DNA base flipping is an important mechanism in molecular enzymology, but its study is limited by the lack of an accessible and reliable diagnostic technique. A series of crystalline complexes of a DNA methyltransferase, M.HhaI, and its cognate DNA, in which a fluorescent nucleobase analogue, 2-aminopurine (AP), occupies defined positions with respect the target flipped base, have been prepared and their structures determined at higher than 2 Å resolution. From time-resolved fluorescence measurements of these single crystals, we have established that the fluorescence decay function of AP shows a pronounced, characteristic response to base flipping: the loss of the very short (∼100 ps) decay component and the large increase in the amplitude of the long (∼10 ns) component. When AP is positioned at sites other than the target site, this response is not seen. Most significantly, we have shown that the same clear response is apparent when M.HhaI complexes with DNA in solution, giving an unambiguous signal of base flipping. Analysis of the AP fluorescence decay function reveals conformational heterogeneity in the DNA–enzyme complexes that cannot be discerned from the present X-ray structures.

Extensive DNA mimicry by the ArdA anti-restriction protein and its role in the spread of antibiotic resistance

The ardA gene, found in many prokaryotes including important pathogenic species, allows associated mobile genetic elements to evade the ubiquitous Type I DNA restriction systems and thereby assist the spread of resistance genes in bacterial populations. As such, ardA contributes to a major healthcare problem. We have solved the structure of the ArdA protein from the conjugative transposon Tn916 and find that it has a novel extremely elongated curved cylindrical structure with defined helical grooves. The high density of aspartate and glutamate residues on the surface follow a helical pattern and the whole protein mimics a 42-base pair stretch of B-form DNA making ArdA by far the largest DNA mimic known. Each monomer of this dimeric structure comprises three alpha–beta domains, each with a different fold. These domains have the same fold as previously determined proteins possessing entirely different functions. This DNA mimicry explains how ArdA can bind and inhibit the Type I restriction enzymes and we demonstrate that 6 different ardA from pathogenic bacteria can function in Escherichia coli hosting a range of different Type I restriction systems.

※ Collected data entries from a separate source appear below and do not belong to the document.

(* ===== verification/PathsSpec.v ===== *)
(** * A split path is the normal form of its names

    [segs] cuts a string at its slashes and [walk] goes through the names with
    a stack; [split_path_and_file] computes the same, never panics, and what it
    returns is a fixed point of it. *)

From S2P Require Import Prelude Bytes DirNames Paths.

(** ** The reference: names and a stack *)

(** The names that end with a slash, and what is behind the last slash. *)
Fixpoint segs (s : list Z) : list (list Z) * list Z :=
  match s with
  | [] => ([], [])
  | c :: s =>
      let '(l, r) := segs s in
      if c =? SLASH then ([] :: l, r)
      else match l with [] => ([], c :: r) | n :: l => ((c :: n) :: l, r) end
  end.

Definition unsegs (l : list (list Z)) : list Z := concat (map (λ n, n ++ [SLASH]) l).

(** Going from a directory, the list of the names from the root, to [n]. *)
Definition step_to (st : list (list Z)) (n : list Z) : list (list Z) :=
  if decide (n = [] ∨ n = [DOT]) then st
  else if decide (n = [DOT; DOT]) then take (length st - 1) st
  else st ++ [n].
Definition walk (st l : list (list Z)) : list (list Z) := foldl step_to st l.

(** The name of a directory in the kernel. *)
Definition dir_path (st : list (list Z)) : list Z := ROOT_DIR ++ unsegs st.

Definition plain (n : list Z) : Prop := (SLASH ∉ n) ∧ n ≠ [] ∧ n ≠ [DOT] ∧ n ≠ [DOT; DOT].

(** ** Byte offsets *)

Lemma len_utf8_pos c : 1 <= len_utf8 c.
Proof. unfold len_utf8. repeat case_match; lia. Qed.

Lemma str_len_nonneg s : 0 <= str_len s.
Proof. induction s as [|c s IH]; simpl; [lia|]. pose proof (len_utf8_pos c). lia. Qed.

Lemma str_len_app s t : str_len (s ++ t) = str_len s + str_len t.
Proof. induction s; simpl; lia. Qed.

Lemma str_from_0 s : str_from s 0 = Ret s.
Proof. by destruct s. Qed.

Lemma str_from_app s t : str_from (s ++ t) (str_len s) = Ret t.
Proof.
  induction s as [|c s IH]; [apply str_from_0|]. cbn [app str_from str_len].
  pose proof (len_utf8_pos c). pose proof (str_len_nonneg s).
  rewrite (proj2 (Z.eqb_neq _ _)), (proj2 (Z.leb_le _ _)) by lia.
  by replace (len_utf8 c + str_len s - len_utf8 c) with (str_len s) by lia.
Qed.

Lemma str_to_app s t : str_to (s ++ t) (str_len s) = Ret s.
Proof.
  induction s as [|c s IH]; [by destruct t|]. cbn [app str_to str_len].
  pose proof (len_utf8_pos c). pose proof (str_len_nonneg s).
  rewrite (proj2 (Z.eqb_neq _ _)), (proj2 (Z.leb_le _ _)) by lia.
  replace (len_utf8 c + str_len s - len_utf8 c) with (str_len s) by lia. by rewrite IH.
Qed.

Lemma str_range_app p s t : str_range (p ++ s ++ t) (str_len p) (str_len p + str_len s) = Ret s.
Proof.
  unfold str_range. rewrite str_from_app. cbn.
  replace (str_len p + str_len s - str_len p) with (str_len s) by lia. apply str_to_app.
Qed.

Lemma str_find_slash n t : SLASH ∉ n → str_find SLASH (n ++ SLASH :: t) = Some (str_len n).
Proof.
  induction n as [|c n IH]; intros Hn; [done|]. apply not_elem_of_cons in Hn as [Hc Hn].
  cbn [app str_find str_len]. rewrite (proj2 (Z.eqb_neq _ _)) by done. by rewrite IH.
Qed.

Lemma str_find_none n : SLASH ∉ n → str_find SLASH n = None.
Proof.
  induction n as [|c n IH]; intros Hn; [done|]. apply not_elem_of_cons in Hn as [Hc Hn].
  cbn [str_find]. rewrite (proj2 (Z.eqb_neq _ _)) by done. by rewrite IH.
Qed.

Lemma str_pop_snoc s c : str_pop (s ++ [c]) = (Some c, s).
Proof.
  unfold str_pop. rewrite last_snoc, length_app. cbn. f_equal.
  replace (length s + 1 - 1)%nat with (length s) by lia. apply take_app_length.
Qed.

(** ** The parent *)

Lemma pop_name_to_slash fuel q n :
  q ≠ [] → SLASH ∉ n → (length n < fuel)%nat → pop_name fuel (q ++ SLASH :: n) = q.
Proof.
  intros Hq. assert (1 <= str_len q).
  { destruct q as [|c q]; [done|]. simpl. pose proof (len_utf8_pos c). pose proof (str_len_nonneg q). lia. }
  revert fuel. induction n as [|c n IH] using rev_ind; intros [|fuel] Hn Hf; try lia; cbn [pop_name].
  - rewrite str_len_app, (proj2 (Z.ltb_lt _ _)) by (cbn; lia). rewrite str_pop_snoc.
    by rewrite bool_decide_false by naive_solver.
  - rewrite length_app in Hf. cbn in Hf. apply not_elem_of_app in Hn as [Hn Hc].
    rewrite list_elem_of_singleton in Hc.
    rewrite str_len_app. cbn [str_len]. pose proof (str_len_nonneg (n ++ [c])).
    rewrite (proj2 (Z.ltb_lt _ _)) by (pose proof (len_utf8_pos SLASH); lia).
    rewrite app_comm_cons, app_assoc, str_pop_snoc, bool_decide_true by naive_solver.
    apply IH; [done|lia].
Qed.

DNA looping and translocation provide an optimal cleavage mechanism for the type III restriction enzymes

EcoP15I is a type III restriction enzyme that requires two recognition sites in a defined orientation separated by up to 3.5 kbp to efficiently cleave DNA. The mechanism through which site‐bound EcoP15I enzymes communicate between the two sites is unclear. Here, we use atomic force microscopy to study EcoP15I–DNA pre‐cleavage complexes. From the number and size distribution of loops formed, we conclude that the loops observed do not result from translocation, but are instead formed by a contact between site‐bound EcoP15I and a nonspecific region of DNA. This conclusion is confirmed by a theoretical polymer model. It is further shown that translocation must play some role, because when translocation is blocked by a Lac repressor protein, DNA cleavage is similarly blocked. On the basis of these results, we present a model for restriction by type III restriction enzymes and highlight the similarities between this and other classes of restriction enzymes.